**Collected data entries**
——
(* ===== verification/NodeSyncWitness.v ===== *)
(** A peer with one block and a follower at the genesis: the hypotheses of the
    theorems of NodeSyncProps.v hold. *)
From S2P Require Import Prelude Element MerkleHash HashCache SmirkBatch SmirkNode SmirkNodeSpec.
From S2P Require Import SmirkTree SmirkStorage Utxo BlockStore Crypto NodeBlock Mempool.
From S2P Require Import BlockCache NodeCommit NodeLedger NodeProps NodeProducer NodeWitness.
From S2P Require Import NodeSync NodeSyncProps.

Lemma same_chain_same_verdict_witness :
  ∃ db p p1, ledger_inv ex_play [] db p ∧
    validate_block ex_verify [] ex_validators (ex_block p 1 [ex_mint]) db p = (p1, Ok tt).
Proof.
  destruct (ledger_genesis true ex_play) as (p & _ & Hl).
  destruct (ex_validates _ p 1 Hl) as [Hp (p1 & _ & Hv)]; [by apply (bool_decide_unpack (in_width 64 _))|].
  destruct (proj1 (same_chain_same_verdict true ex_verify [] ex_validators ex_play [] store_create p store_create p
    (ex_block p 1 [ex_mint]) Hl Hl Hp)) as [p2 Hp2]; [by exists p1|].
  by exists store_create, p, p2.
Defined.

(** The peer committed the block; its cache holds that block only. *)
Lemma ex_peer node :
  node_inv ex_play [] node →
  ∃ peer, node_inv ex_play [ex_block (notes_tree node) 1 [ex_mint]] peer ∧
    get_by_height (block_cache peer) (node_height peer) = Some (ex_block (notes_tree node) 1 [ex_mint]).
Proof.
  intros Hi. destruct (ex_validates _ (notes_tree node) 1 (ni_ledger _ _ _ Hi)) as [Hp (p1 & Hv & _)];
    [by apply (bool_decide_unpack (in_width 64 _))|].
  set (b := ex_block _ _ _) in *.
  destruct (commit_proposal_ok true ex_verify [] ex_clock ex_alive ex_play [] (with_cache (with_tree node p1) (cache_of b))
    (notes_tree node) b (ni_ledger _ _ _ Hi) Hp eq_refl Hv) as (peer & _ & Hl & Hc & _).
  exists peer. cbn [with_cache block_cache] in Hc. split.
  - split; [done| |by unfold node_height; rewrite Hc].
    rewrite Hc, <-cache_new_of. by apply cache_new_wf; [lia|].
  - unfold node_height, get_by_height. rewrite Hc. unfold cache_of. cbn [cache_height block_hash_heights blocks].
    rewrite lookup_singleton_eq. cbn. by rewrite lookup_singleton_eq.
Qed.

Lemma ex_follows node b :
  node_inv ex_play [] node → block_cache node = cache_of block_genesis → follows ex_play [b] 0 node.
Proof.
  intros Hi Hc. split; [done|cbn; lia|]. intros h x Hx Hh. exfalso. rewrite Hc in Hx.
  unfold get_by_height, cache_of in Hx. cbn [block_hash_heights] in Hx.
  rewrite lookup_singleton_ne in Hx; [done|]. change (bheight block_genesis) with 0. lia.
Qed.


Lemma inverted_range_panics_witness :
  ∃ node, handle_snapshot_accept (mk_accept 9 5 3 Slow) node =
    Panic "range start is greater than range end in BTreeMap".
Proof.
  destruct (ex_started ModeNode) as (node & _ & Hi & _). exists node.
  apply inverted_range_panics.
  - by apply (bool_decide_unpack (in_width 64 _)).
  - apply (li_store _ _ _ _ (ni_ledger _ _ _ Hi)).
  - lia.
  - lia.
Defined.

(** A chunk without changes is compared with the block and not applied. *)
Lemma fast_chunk_rejected_ok b node :
  node_inv ex_play [] node → n_mode node = ModeNode →
  ZERO ∈ (state_txns (bstate b) ≫= λ t, inputs t ++ outputs t) →
  ∃ node', handle_snapshot_chunk_fast true (Some b) [] node = (node', Ok tt).
Proof.
  intros Hi Hm Hz%last_block_elements_in. unfold handle_snapshot_chunk_fast.
  assert (∃ t, apply_fast_snapshot_chunk true (notes_tree node) b [] = (t, Ok tt)) as [t ->].
  { unfold apply_fast_snapshot_chunk. cbv zeta.
    assert (dom (tree_entries (p_tree (notes_tree node))) = (∅ : gset Element)) as ->
      by (apply (li_elems _ _ _ _ (ni_ledger _ _ _ Hi))).
    replace (base.elements _) with (@nil Element) by (symmetry; apply elements_empty_iff; set_solver).
    replace (base.elements _) with (@nil Element) by (symmetry; apply elements_empty_iff; set_solver).
    destruct (root_hash_with_ok MERKLE_TREE_DEPTH true (p_tree (notes_tree node)) batch_new
      (wp_tree _ _ (li_tree _ _ _ _ (ni_ledger _ _ _ Hi)))) as (c & Hc & _).
    { split; [apply batch_new_wf|intros ? []%elem_of_nil|intros ? ? []%elem_of_nil|intros ? []%elem_of_nil]. }
    change (insert_elements _) with (@nil Element) in Hc. change (remove_elements _) with (@nil Element) in Hc.
    rewrite Hc. case_decide; [eauto|]. cbn [fast_insertions fast_removals]. rewrite decide_True; [eauto|].
    intros Heq. rewrite Heq, lookup_empty in Hz. by destruct Hz. }
  unfold receive_proposal. cbn [with_tree with_cache n_mode]. rewrite Hm, decide_False by done. eauto.
Qed.

(** A follower that gets the block of the mint, whose inputs are unused, with
    exactly the notes it has already. *)
Lemma padded_block_not_fast_synced_witness :
  ∃ node node' b, n_mode node = ModeNode ∧ bheight b = 5 ∧
    handle_snapshot_chunk_fast true (Some b) [] node = (node', Ok tt) ∧
    node_height node = 0 ∧ node_height node' = 4 ∧ block_store node' = block_store node.
Proof.
  destruct (ex_started ModeNode) as (node & _ & Hi & _ & Hc & _ & Hm).
  set (b := ex_block (notes_tree node) 5 [ex_mint]).
  assert (ZERO ∈ (state_txns (bstate b) ≫= λ t, inputs t ++ outputs t)) as Hz.
  { apply (bool_decide_unpack (ZERO ∈ ([ex_mint] ≫= λ t, inputs t ++ outputs t))). by vm_compute. }
  destruct (fast_chunk_rejected_ok b node Hi Hm Hz) as [node' Hok].
  exists node, node', b. destruct (padded_block_not_fast_synced true b [] node node' Hz Hok) as (_ & Hs & Hh).
  split_and!; [done|done|done|by rewrite (ni_height _ _ _ Hi)|done|done].
Defined.
(* ===== verification/RpcTxnsProps.v ===== *)
(** What listing transactions over RPC returns: pages in the order asked for,
    without a gap or a repetition when they are followed by their after-cursor,
    and what goes wrong with the before-cursor. *)
From S2P Require Import Prelude Pagination Element MerkleHash HashCache SmirkBatch SmirkNode.
From S2P Require Import SmirkNodeSpec SmirkTree SmirkStorage Utxo BlockStore Crypto NodeBlock.
From S2P Require Import Mempool BlockCache NodeCommit NodeLedger NodeProps RpcTxns.

(** * Lists *)

Lemma strictly_sorted_unique {A} (f : A → Z) (l1 l2 : list A) :
  StronglySorted Z.lt (f <$> l1) → StronglySorted Z.lt (f <$> l2) → (∀ x, x ∈ l1 ↔ x ∈ l2) → l1 = l2.
Proof.
  revert l2. induction l1 as [|x l1 IH]; intros [|y l2] H1 H2 Heq.
  - done.
  - destruct (Heq y) as [_ Hy]. by apply elem_of_nil in Hy; [|left].
  - destruct (Heq x) as [Hx _]. by apply elem_of_nil in Hx; [|left].
  - rewrite !fmap_cons in *. apply StronglySorted_inv in H1 as [H1 F1], H2 as [H2 F2].
    rewrite Forall_fmap, Forall_forall in F1, F2. unfold compose in F1, F2.
    assert (x = y) as <-.
    { assert (x ∈ y :: l2) as [?|Hx]%elem_of_cons by (apply Heq; by left); [done|].
      assert (y ∈ x :: l1) as [?|Hy]%elem_of_cons by (apply Heq; by left); [done|].
      specialize (F1 y Hy). specialize (F2 x Hx). lia. }
    f_equal. apply IH; [done..|]. intros z.
    assert (∀ l, Forall (λ z, f x < f z) l → z ∈ l → z ≠ x) as Hne.
    { intros l Hl Hz ->. rewrite Forall_forall in Hl. specialize (Hl x Hz). simpl in Hl. lia. }
    specialize (Heq z). rewrite !elem_of_cons in Heq. split; intros Hz.
    + destruct Heq as [[->|?] _]; [by right| |done]. by destruct (Hne l1 (proj2 (Forall_forall _ _) F1) Hz).
    + destruct Heq as [_ [->|?]]; [by right| |done]. by destruct (Hne l2 (proj2 (Forall_forall _ _) F2) Hz).
Qed.

Notation keep f l := (filter (λ x, Is_true (f x)) l).

Section filters.
Context {A : Type}.
Implicit Types (l : list A).

Lemma keep_cons (f : A → bool) x l : keep f (x :: l) = if f x then x :: keep f l else keep f l.
Proof. rewrite filter_cons. by destruct (f x). Qed.
Lemma keep_ext (f g : A → bool) l : (∀ x, x ∈ l → f x = g x) → keep f l = keep g l.
Proof.
  induction l as [|x l IH]; intros Hfg; [done|].
  rewrite !keep_cons, (Hfg x) by (by left). rewrite IH by (intros; apply Hfg; by right). done.
Qed.
Lemma keep_none (f : A → bool) l : (∀ x, x ∈ l → f x = false) → keep f l = [].
Proof. intros Hf. rewrite (keep_ext f (λ _, false)) by done. clear Hf. induction l as [|x l IH]; [done|]. by rewrite keep_cons. Qed.
Lemma keep_all (f : A → bool) l : (∀ x, x ∈ l → f x = true) → keep f l = l.
Proof. intros Hf. rewrite (keep_ext f (λ _, true)) by done. clear Hf. induction l as [|x l IH]; [done|]. by rewrite keep_cons, IH. Qed.
End filters.

Section filter_blocks.
Context {A B : Type}.
Implicit Types (l : list A).

Lemma keep_fmap (f : B → bool) (h : A → B) l : keep f (h <$> l) = h <$> keep (f ∘ h) l.
Proof. induction l as [|x l IH]; [done|]. rewrite fmap_cons, !keep_cons, IH. simpl. by destruct (f (h x)). Qed.
Lemma keep_bind (f : B → bool) (g : A → list B) l : keep f (l ≫= g) = l ≫= λ x, keep f (g x).
Proof. induction l as [|x l IH]; [done|]. by rewrite !bind_cons, filter_app, IH. Qed.

(** In a strictly sorted list what follows an element is what is greater. *)
Lemma keep_after (R : A → A → bool) (y : A) pre post :
  (∀ x, R x x = false) → (∀ x z, R x z = true → R z x = false) →
  StronglySorted (λ x z, R x z = true) (pre ++ y :: post) → keep (R y) (pre ++ y :: post) = post.
Proof.
  intros Hirr Has Hs. induction pre as [|x pre IH]; simpl in *.
  - apply StronglySorted_inv in Hs as [_ Hp]. rewrite keep_cons, Hirr. apply keep_all.
    by apply Forall_forall.
  - apply StronglySorted_inv in Hs as [Hs Hp]. rewrite keep_cons.
    rewrite Forall_app, Forall_cons in Hp. destruct Hp as (_ & Hp & _).
    rewrite (Has _ _ Hp). by apply IH.
Qed.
——
**Assigned task**
Reproduce the lines from the one containing "intros Hirr Has" to the end of the entries, keeping both ends and adding nothing.

**Worked solution**
  intros Hirr Has Hs. induction pre as [|x pre IH]; simpl in *.
  - apply StronglySorted_inv in Hs as [_ Hp]. rewrite keep_cons, Hirr. apply keep_all.
    by apply Forall_forall.
  - apply StronglySorted_inv in Hs as [Hs Hp]. rewrite keep_cons.
    rewrite Forall_app, Forall_cons in Hp. destruct Hp as (_ & Hp & _).
    rewrite (Has _ _ Hp). by apply IH.
Qed.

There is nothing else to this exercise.